There is a lot of power available in the Editor. But it does have some flaws that can slow you down. The worst one, if you're working on a lot of files, is that the open and save dialogues both remember the same directory when you're opening and saving files. This is a real pain in the ass if you're opening files from one directory, and saving them to another directory. With Photoshop Elements you have to navigate to the source and destination directory every time you open and save. This is less confusing for people who get lost in the file system easily, but it adds a lot of effort when you've got four-hundred images to edit. I'd prefer to see an option that allows the open and save dialogues to each remember the last directory they used, rather than both remembering the same one.

These file dialogues also forget settings you've chosen, such as sort order and viewing mode of the files you're browsing. Again, this adds a lot of effort if you've got four-hundred images to edit and the last one you saved is at the bottom of a growing list that you're forced to scroll down because the dialogue keeps forgetting that you want the most recent file at the top of the list.

Another frustration is that when you zoom out, the image is not centred at the point where the cursor was at when you zoomed out. This causes you to lose your place every time you zoom out, and is quite irritating.

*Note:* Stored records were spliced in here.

Lemma lossless_build_loop (ids : Dataset.indexed_dataset) (max_len : Z)
    (docs : list (Z * Z)) :
  Forall (fun d => Np.len (Dataset.get ids (fst d)) = snd d) docs ->
  forall st st',
  0 <= Packer.current_len st <= max_len ->
  Packer.build_loop max_len st docs = Ok st' ->
  concat (gather ids (all_spans st'))
  = concat (gather ids (all_spans st))
    ++ concat (map (fun d => Dataset.get ids (fst d)) docs).
Proof.
  induction 1 as [|[doc_idx sample_len] docs Hd _ IH]; intros st st' Hc H.
  - injection H as <-. cbn [map concat]. rewrite app_nil_r. reflexivity.
  - cbn [fst snd] in Hd. cbn [Packer.build_loop] in H.
    assert (Hs : 0 <= sample_len) by (unfold Np.len in Hd; lia).
    destruct (step_cases max_len st doc_idx sample_len) as [[L E]|[_ E]];
      rewrite E in H; cbn [bind] in H; [|discriminate H].
    rewrite (IH _ _ (step_result_current_len max_len st doc_idx sample_len
                       Hc Hs L) H).
    rewrite all_spans_step, gather_app, concat_app, <- app_assoc. f_equal.
    cbn [map concat fst]. f_equal.
    destruct (Packer.current_len st + sample_len >? max_len) eqn:G;
      cbn [gather map concat]; rewrite app_nil_r.
    + apply Z.gtb_lt in G. rewrite <- Hd. apply py_slice_split. lia.
    + rewrite <- Hd. apply py_slice_whole.
Qed.

(** X4: Reading the spans of a built index in order, followed by those of the
    open accumulator, gives back the tokens of the corpus, document after
    document: packing loses and duplicates no token before the tail. *)
Theorem build_is_lossless (ids : Dataset.indexed_dataset) (max_len : Z)
    (st : Packer.build_state) :
  0 <= max_len ->
  Forall (fun d => Np.len (Dataset.get ids (fst d)) = snd d)
    (combine (Dataset.doc_idx ids) (Dataset.sizes ids)) ->
  Packer.build (Dataset.doc_idx ids) (Dataset.sizes ids) max_len = Ok st ->
  concat (gather ids (all_spans st))
  = concat (map (fun d => Dataset.get ids (fst d))
              (combine (Dataset.doc_idx ids) (Dataset.sizes ids))).
Proof.
  intros Hm Hd H.
  rewrite (lossless_build_loop ids max_len _ Hd Packer.build_init st); [reflexivity| |exact H].
  simpl. lia.
Qed.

I also think that the automatic image enhancements, especially Auto Levels, produce harsh results. Black-and-white photographs processed with Auto Levels almost always end up looking unnaturally dark, to my eye. Some people may prefer this high-contrast look, but I prefer to avoid Auto Levels and adjust the points myself. Colour photos sometimes suffer under Auto Levels too, especially if the image has a dominant colour. Experiment with adjusting the levels for individual channels (Red, Green and Blue, accessible in the pull-down menu in the Levels dialogue) and you usually end up with a result you prefer.

The Editor also offers a multiple-process function that allows you to select a large number of images and convert them to another file format, and/or resize them, and offers the option of running automatic enhancements on them at the same time. But this batch process feature is pretty dumb. Its renaming options are limited, and it even tries to process non-image files such as the thumbs.db file that Windows uses to store thumbnail images for that directory. So every time you run Process Multiple Files, you get the same error about incompatible files. This is pretty stupid for an Adobe product. It is a useful feature, though, so hopefully Adobe will patch it to make it work more intelligently.

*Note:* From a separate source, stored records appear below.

(** ** The ranking of candidate towns, in the words of the specification *)

(** The groupby presents the towns in ascending order of their names. *)
Definition name_before (a b : town_stats) : Prop :=
  (ts_town a ≤ ts_town b)%string ∧ ts_town a ≠ ts_town b.

#[global] Instance name_before_dec a b : Decision (name_before a b).
Proof. unfold name_before. apply _. Defined.

(** Non-increasing in the pair (years since launch, recent count). *)
Definition gap_ge (a b : town_stats) : Prop :=
  years_since_last_major_launch b < years_since_last_major_launch a
  ∨ (years_since_last_major_launch a = years_since_last_major_launch b
     ∧ recent_transactions b ≤ recent_transactions a).

Definition gap_tied (a b : town_stats) : Prop :=
  years_since_last_major_launch a = years_since_last_major_launch b
  ∧ recent_transactions a = recent_transactions b.

(** [a] is ranked strictly ahead of [b]: more years since the last launch;
    or as many years and more recent transactions; or equal on both and
    met earlier by the groupby. *)
Definition ranks_ahead (a b : town_stats) : Prop :=
  years_since_last_major_launch b < years_since_last_major_launch a
  ∨ (years_since_last_major_launch a = years_since_last_major_launch b
     ∧ recent_transactions b < recent_transactions a)
  ∨ (gap_tied a b ∧ name_before a b).

#[global] Instance ranks_ahead_dec a b : Decision (ranks_ahead a b).
Proof. unfold ranks_ahead, gap_tied. apply _. Defined.

(** The number of qualifying towns of the table ranked ahead of town [z]. *)
Definition zones_ahead (df : DataFrame) (z : string) : nat :=
  length (filter (λ z', qualified (aggregate df z')
                        ∧ ranks_ahead (aggregate df z') (aggregate df z))
                 (remove_dups (town <$> df))).

(** [a] occurs at an earlier index of [l] than [b]. *)
Definition precedes {A} (l : list A) (a b : A) : Prop :=
  ∃ i j : nat, (i < j)%nat ∧ l !! i = Some a ∧ l !! j = Some b.

(** ** Auxiliary definitions for the statements *)

(** What one flat type contributes to the mapping. *)
Definition pricing_entry (df : DataFrame) (t ft : string) : option Z :=
  match _calculate_single_pricing df t ft with
  | Some p => if Py.truthy p then Some (bto_price p) else None
  | None => None
  end.

(** A row for concrete tables. *)
Definition sample_row (t ft : string) (lease : Z) (price : Q) (year : Z)
    : transaction :=
  {| month := "2023-01"; town := t; flat_type := ft; floor_area_sqm := 90;
     lease_commence_date := lease; resale_price := price;
     transaction_year := year |}.

(** A candidate summary with a given gap, for concrete runs of the loop
    body. *)
Definition gap_info (t : string) (years recent : Z) : town_stats :=
  {| ts_town := t; max_lease_year := CURRENT_YEAR - years;
     total_transactions := 101; recent_transactions := recent;
     avg_price := 0; years_since_last_major_launch := years |}.

(** 101 three-room sales in one town, leases from 2019, all sold in 2021:
    the town qualifies with a gap of 6 and has no four-room record. *)
Definition no_4room_table : DataFrame :=
  replicate 101 (sample_row "BISHAN" "3 ROOM" 2019 300000 2021).

(** The cache of [self] is present and younger than [cache_duration], by
    the test of line 32-34. *)
Definition cache_fresh (io : load_io) (self : BTORecommendationService) : Prop :=
  ∃ cached stamp,
    _data_cache self = Some cached ∧ _cache_timestamp self = Some stamp
    ∧ timedelta_seconds (clock_at_check io - stamp) < cache_duration self.

(** Two extracts and two calls, for concrete runs of the loader. *)
Definition raw_sample (m t : string) (price : Q) : raw_row :=
  {| raw_month := Some m; raw_town := t; raw_flat_type := "4 ROOM";
     raw_floor_area_sqm := 90; raw_lease_commence_date := Some 2000;
     raw_resale_price := Some price |}.

Definition first_extract : csv_file :=
  {| csv_columns := required_columns;
     csv_rows := [raw_sample "2023-01" "WOODLANDS" 400000] |}.

Definition second_extract : csv_file :=
  {| csv_columns := required_columns;
     csv_rows := [raw_sample "2023-01" "WOODLANDS" 400000;
                  raw_sample "2025-06" "TAMPINES" 500000] |}.

Definition call_at (now : Z) (extract : csv_file) : load_io :=
  {| clock_at_check := now; read_csv := Ok extract; clock_at_store := now |}.

(** Twelve recent four-room sales in one town. *)
Definition twelve_recent : DataFrame :=
  replicate 12 (sample_row "A" "4 ROOM" 2000 400000 2023).

(** Three recent and twenty older four-room sales in one town. *)
Definition three_recent_twenty_old : DataFrame :=
  replicate 3 (sample_row "A" "4 ROOM" 2000 500000 2023)
  ++ replicate 20 (sample_row "A" "4 ROOM" 2000 300000 2015).

(** 150 sales in town A, newest lease 2010, 40 of them recent. *)
Definition town_a_table : DataFrame :=
  replicate 40 (sample_row "A" "4 ROOM" 2010 475000 2023)
  ++ replicate 110 (sample_row "A" "4 ROOM" 2005 475000 2020).

(** Two towns with the same gap and the same recent count; the rows of
    town B come first in the table. *)
Definition tied_towns_table : DataFrame :=
  replicate 101 (sample_row "B" "4 ROOM" 2000 400000 2023)
  ++ replicate 101 (sample_row "A" "4 ROOM" 2000 400000 2023).

(** ** Further notions for the statements *)

(** The columns of a summary that pandas computes in integers: all but
    [avg_price]. *)
Definition integer_columns (s : town_stats) : string * Z * Z * Z * Z :=
  (ts_town s, max_lease_year s, total_transactions s, recent_transactions s,
   years_since_last_major_launch s).

Section clean_tables.
Variable to_datetime_year : string → option Z.

(** What preprocessing establishes for a row: a positive price, and a
    transaction year read off the period string. *)
Definition clean_row (r : transaction) : Prop :=
  (0 < resale_price r)%Q ∧ to_datetime_year (month r) = Some (transaction_year r).

(** Every table the process holds, in the service cache or in the memo
    of the loader, consists of clean rows. *)
Definition clean_process (p : process) : Prop :=
  (∀ df, _data_cache (bto_service p) = Some df → Forall clean_row df)
  ∧ (∀ df, lru_cache p = Some (Some df) → Forall clean_row df).
End clean_tables.

(** ** Feature alignment, [api/main.py] and [ml_models/predict.py] *)

(** [create_prediction_features]; [expected_features] is the module global,
    assigned once at startup, so the function's [lru_cache] returns what
    the body would compute.  The values are numbers: the floor area is a
    float, the others are ints. *)
Definition create_prediction_features (expected_features : list string)
    (town0 flat_type0 : string) (floor_area : Q) (storey lease_year : Z)
    : list (string * Q) :=
  let features := Dict.from_keys expected_features 0%Q in
  let features := Dict.set features "floor_area_sqm" floor_area in
  let features := Dict.set features "storey_low" (inject_Z storey) in
  let features := Dict.set features "storey_high" (inject_Z storey) in
  let features := Dict.set features "lease_commence_year" (inject_Z lease_year) in
  let features := Dict.set features "tx_year" 2025%Q in
  let features := Dict.set features "tx_month" 6%Q in
  let town_feature := "town_" +:+ town0 in
  let features :=
    if decide (is_Some (Dict.get features town_feature))
    then Dict.set features town_feature 1%Q else features in
  let flat_type_feature := "flat_type_" +:+ flat_type0 in
  if decide (is_Some (Dict.get features flat_type_feature))
  then Dict.set features flat_type_feature 1%Q else features.

(** The one-row frame that [predict_price] hands to the model, as the list
    of its columns with their values.  [expected_features] is the list
    read from the features file, or [None] when the file is missing. *)
Definition aligned_frame (expected_features : option (list string))
    (features : list (string * Q)) : list (string * Q) :=
  match expected_features with
  | None | Some [] => features
  | Some expected =>
      (λ col, (col, default 0%Q (Dict.get features col))) <$> expected
  end.

(** [predict_price]; [model_predict] is [model.predict(df)[0]]. *)
Definition predict_price
    (model_predict : list (string * Q) → result Q)
    (expected_features : option (list string))
    (features : list (string * Q)) : result Q :=
  model_predict (aligned_frame expected_features features).

(** [calculate_affordability] *)
Definition calculate_affordability (bto_price : Q) : string :=
  if Qle_bool bto_price 300000 then "Lower Income (<$7,000)"
  else if Qle_bool bto_price 450000 then "Middle Income ($7,000-$14,000)"
  else if Qle_bool bto_price 600000 then "Upper Middle Income ($14,000-$21,000)"
  else "High Income (>$21,000)".

(** ** The endpoints of [api/main.py] *)

(** What the body of an endpoint may raise. *)
Inductive raised :=
  | HTTPException (status_code : Z) (detail : string)
  | PyError (e : exn).

(** What the client receives: the returned value, or the error response
    that FastAPI makes of an [HTTPException] leaving the endpoint. *)
Inductive response (A : Type) :=
  | Respond (a : A)
  | HttpError (status_code : Z) (detail : string).
#[global] Arguments Respond {A} a.
#[global] Arguments HttpError {A} status_code detail.

Record PredictRequest := {
  req_town : string;
  req_flat_type : string;
  req_floor_area_sqm : Q;
  req_storey : Z;
  req_lease_commence_year : Z
}.

Record PredictResponse := {
  resp_town : string;
  resp_flat_type : string;
  predicted_resale_price : Q;
  predicted_bto_price : Q;
  affordability : string
}.

Record RecommendationResponse := {
  prompt : string;
  rr_analysis : string;
  recommended_towns : list entry
}.

Record towns_listing := {
  listed : list string;
  listed_count : nat
}.

(** The reply of the Perplexity endpoint: its status code and, when the
    JSON body has a [choices] key, the choices, each with the content of
    its message if it has one. *)
Record perplexity_reply := {
  reply_status : Z;
  reply_choices : option (list (option string))
}.

Definition fallback_long_text : string :=
"
Based on historical BTO launch patterns, the recommended towns show significant potential:

• Towns with 10+ years since last BTO launch indicate underserved areas with potential pent-up demand
• These locations may be prime candidates for new BTO developments due to market gaps
• Consider proximity to MRT lines, schools, and commercial developments
• Long gaps between launches often correlate with infrastructure improvements and area maturation

Investment considerations:
- Established neighborhoods with proven demand
- Higher years since last BTO may indicate upcoming development
- Potential capital appreciation once new BTOs launch
".

(** [generate_fallback_analysis] of [services/llm_analysis.py] *)
Definition generate_fallback_analysis (data error_reason : string) : string :=
  let fallback := "LLM analysis unavailable - " +:+ error_reason +:+ "."
                  +:+ PyStr.newline +:+ PyStr.newline in
  if PyStr.contains "years_since_last_bto" data
     || PyStr.contains "Years since BTO" data
  then fallback +:+ fallback_long_text
  else fallback
       +:+ "Recommendations align with current market trends and historical patterns.".

(** [analyze_with_perplexity]: [api_key] says whether the key is
    configured, [post] is the outcome of [requests.post] and of decoding
    the JSON body.  Every failure leaves as a plain [Exception]; its
    message embeds the cause and is cut here to its fixed beginning. *)
Definition analyze_with_perplexity
    (api_key : bool) (post : result perplexity_reply) : result string :=
  if negb api_key then Raise (OtherError "Perplexity API key not configured")
  else
    match post with
    | Raise e => Raise (OtherError "Perplexity API call failed: ")
    | Ok reply =>
        if decide (reply_status reply ≠ 200)
        then Raise (OtherError "Perplexity API error: ")
        else
          match reply_choices reply with
          | None | Some [] => Raise (OtherError "Perplexity API error: ")
          | Some (None :: _) => Raise (OtherError "Perplexity API error: ")
          | Some (Some content :: _) => Ok (PyStr.strip content)
          end
    end.

(** [analyze_with_llm]: one OpenAI attempt, then Perplexity, then the
    fallback text.  [openai] is the content of the first choice of the
    completion, or what the call raised. *)
Definition analyze_with_llm
    (openai : result string) (api_key : bool) (post : result perplexity_reply)
    (data : string) : string :=
  match openai with
  | Ok content => PyStr.strip content
  | Raise _ =>
      match analyze_with_perplexity api_key post with
      | Ok content => content
      | Raise _ =>
          generate_fallback_analysis data
            "Both OpenAI and Perplexity APIs unavailable"
      end
  end.

Section Endpoints.

(** [str(e)] for what an endpoint catches, and [str(d)] for a pricing
    dict inside an f-string. *)
Variable str_raised : raised → string.
Variable str_pricing : gmap string Z → string.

The Editor also has three big buttons marked Create, Photo Browser, and Date View. These are basically just links back to the Organizer. If the Organizer is not already open, these buttons will load the Organizer, but will also generate an error telling you that Organizer is busy. Something else Adobe ought to fix.

Evaluate

Adobe Photoshop Elements 4.0 has plenty of quirks and features that Adobe should deal with, and I'm not happy with the background processes that run every time Windows boots. But Photoshop Elements is a very powerful tool, and very useful to the home photographer. Organizer keeps images nicely grouped in several different ways, and Editor allows old photos to be smartened up. Recommended for home users. Just don't waste time and money buying it from Adobe's webstore.